Lemma fifo_inv_pull (s : EventStream) (o : observed) :
  fifo_inv c0 g0 s o ->
  fifo_inv c0 g0 (snd (turn_step Pull s o)) (fst (turn_step Pull s o)).
Proof.
  intros Hinv.
  destruct Hinv as [Hcap [n [Hsent Hprod]] [j [i [Hgot [Hbuf [Hj Hi]]]]] Hcl Hroom] eqn:Hrec.
  clear Hrec.
  unfold turn_step, Next, recv, handoff.
  destruct (buf (ch s)) as [|e b] eqn:Hb.
  - destruct (closed (ch s)) eqn:Hclosed.
    + (* closed and drained: the exhaustion signal *)
      simpl. constructor; simpl; auto.
      * exists n. rewrite app_nil_r. auto.
      * exists j, (S i). rewrite app_nil_r, Hgot, <- app_assoc.
        change [(@None Emittable, Some (NewError EndOfIteratorError))] with (repeat eos 1).
        rewrite <- repeat_app. replace (i + 1) with (S i) by lia.
        rewrite Hb, <- Hbuf. auto.
      * rewrite app_nil_r, Hclosed. exact Hcl.
      * rewrite Hb. simpl. lia.
    + destruct (producer s) as [g|] eqn:Hg; [|simpl; exact Hinv].
      symmetry in Hprod.
      destruct (trace_after_S n g0 g Hprod) as [Ht Ha].
      destruct (code g (at_pc g)) as [e err k|e k|k|] eqn:Hc;
        try (simpl; exact Hinv).
      (* rendezvous with the producer waiting at its send *)
      assert (Hi0 : i = 0).
      { destruct i; [reflexivity|].
        destruct (Hi ltac:(lia)). congruence. }
      subst i. symmetry in Hbuf. apply skipn_nil_length in Hbuf.
      simpl. constructor; simpl; auto.
      * exists (S n). rewrite Ht, Ha, Hsent. simpl. rewrite Hc. split; reflexivity.
      * exists (S j), 0. rewrite sends_app.
        change (sends [LSend e]) with [e].
        change (repeat eos 0) with (@nil (Emitter * option error)) in *.
        rewrite app_nil_r in *.
        rewrite firstn_all2 in Hgot by lia.
        rewrite firstn_all2 by (rewrite length_app; simpl; lia).
        rewrite skipn_all2 by (rewrite length_app; simpl; lia).
        rewrite Hgot, map_app.
        split; [reflexivity|]. split; [exact Hb|].
        split; [rewrite length_app; simpl; lia|]. intros; lia.
      * rewrite List.in_app_iff. simpl. split; [congruence|].
        intros [H|[H|[]]]; [|discriminate]. apply Hcl in H. congruence.
      * rewrite Hb. simpl. lia.
  - (* a buffered emitter *)
    assert (Hi0 : i = 0).
    { destruct i; [reflexivity|].
      destruct (Hi ltac:(lia)) as [_ H]. discriminate. }
    subst i.
    assert (Hjlt : j < length (sends (sent o))).
    { destruct (Nat.eq_dec j (length (sends (sent o)))) as [E|E]; [|lia].
      rewrite E, skipn_all in Hbuf. discriminate. }
    assert (Hsk : skipn (S j) (sends (sent o)) = b).
    { replace (S j) with (1 + j) by lia.
      rewrite <- skipn_skipn, <- Hbuf. reflexivity. }
    assert (Hfi : firstn (S j) (sends (sent o)) = firstn j (sends (sent o)) ++ [e]).
    { rewrite <- (firstn_skipn j (sends (sent o))) at 1.
      rewrite <- Hbuf, firstn_app, length_firstn.
      replace (S j - Nat.min j (length (sends (sent o)))) with 1 by lia.
      rewrite firstn_all2 by (rewrite length_firstn; lia).
      reflexivity. }
    simpl. constructor; simpl; auto.
    + exists n. rewrite app_nil_r. auto.
    + exists (S j), 0.
      change (repeat eos 0) with (@nil (Emitter * option error)) in *.
      rewrite !app_nil_r in *. rewrite Hfi, Hgot, map_app.
      split; [reflexivity|]. split; [now rewrite Hsk|].
      split; [lia|]. intros; lia.
    + rewrite app_nil_r. exact Hcl.
    + simpl in Hroom. lia.
Qed.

################

*About this task*. Copy out exactly the lines from the one containing "rewrite app_nil_r in *." through the last line above, keeping both end lines.

*Answer box*.
        rewrite app_nil_r in *.
        rewrite firstn_all2 in Hgot by lia.
        rewrite firstn_all2 by (rewrite length_app; simpl; lia).
        rewrite skipn_all2 by (rewrite length_app; simpl; lia).
        rewrite Hgot, map_app.
        split; [reflexivity|]. split; [exact Hb|].
        split; [rewrite length_app; simpl; lia|]. intros; lia.
      * rewrite List.in_app_iff. simpl. split; [congruence|].
        intros [H|[H|[]]]; [|discriminate]. apply Hcl in H. congruence.
      * rewrite Hb. simpl. lia.
  - (* a buffered emitter *)
    assert (Hi0 : i = 0).
    { destruct i; [reflexivity|].
      destruct (Hi ltac:(lia)) as [_ H]. discriminate. }
    subst i.
    assert (Hjlt : j < length (sends (sent o))).
    { destruct (Nat.eq_dec j (length (sends (sent o)))) as [E|E]; [|lia].
      rewrite E, skipn_all in Hbuf. discriminate. }
    assert (Hsk : skipn (S j) (sends (sent o)) = b).
    { replace (S j) with (1 + j) by lia.
      rewrite <- skipn_skipn, <- Hbuf. reflexivity. }
    assert (Hfi : firstn (S j) (sends (sent o)) = firstn j (sends (sent o)) ++ [e]).
    { rewrite <- (firstn_skipn j (sends (sent o))) at 1.
      rewrite <- Hbuf, firstn_app, length_firstn.
      replace (S j - Nat.min j (length (sends (sent o)))) with 1 by lia.
      rewrite firstn_all2 by (rewrite length_firstn; lia).
      reflexivity. }
    simpl. constructor; simpl; auto.
    + exists n. rewrite app_nil_r. auto.
    + exists (S j), 0.
      change (repeat eos 0) with (@nil (Emitter * option error)) in *.
      rewrite !app_nil_r in *. rewrite Hfi, Hgot, map_app.
      split; [reflexivity|]. split; [now rewrite Hsk|].
      split; [lia|]. intros; lia.
    + rewrite app_nil_r. exact Hcl.
    + simpl in Hroom. lia.
Qed.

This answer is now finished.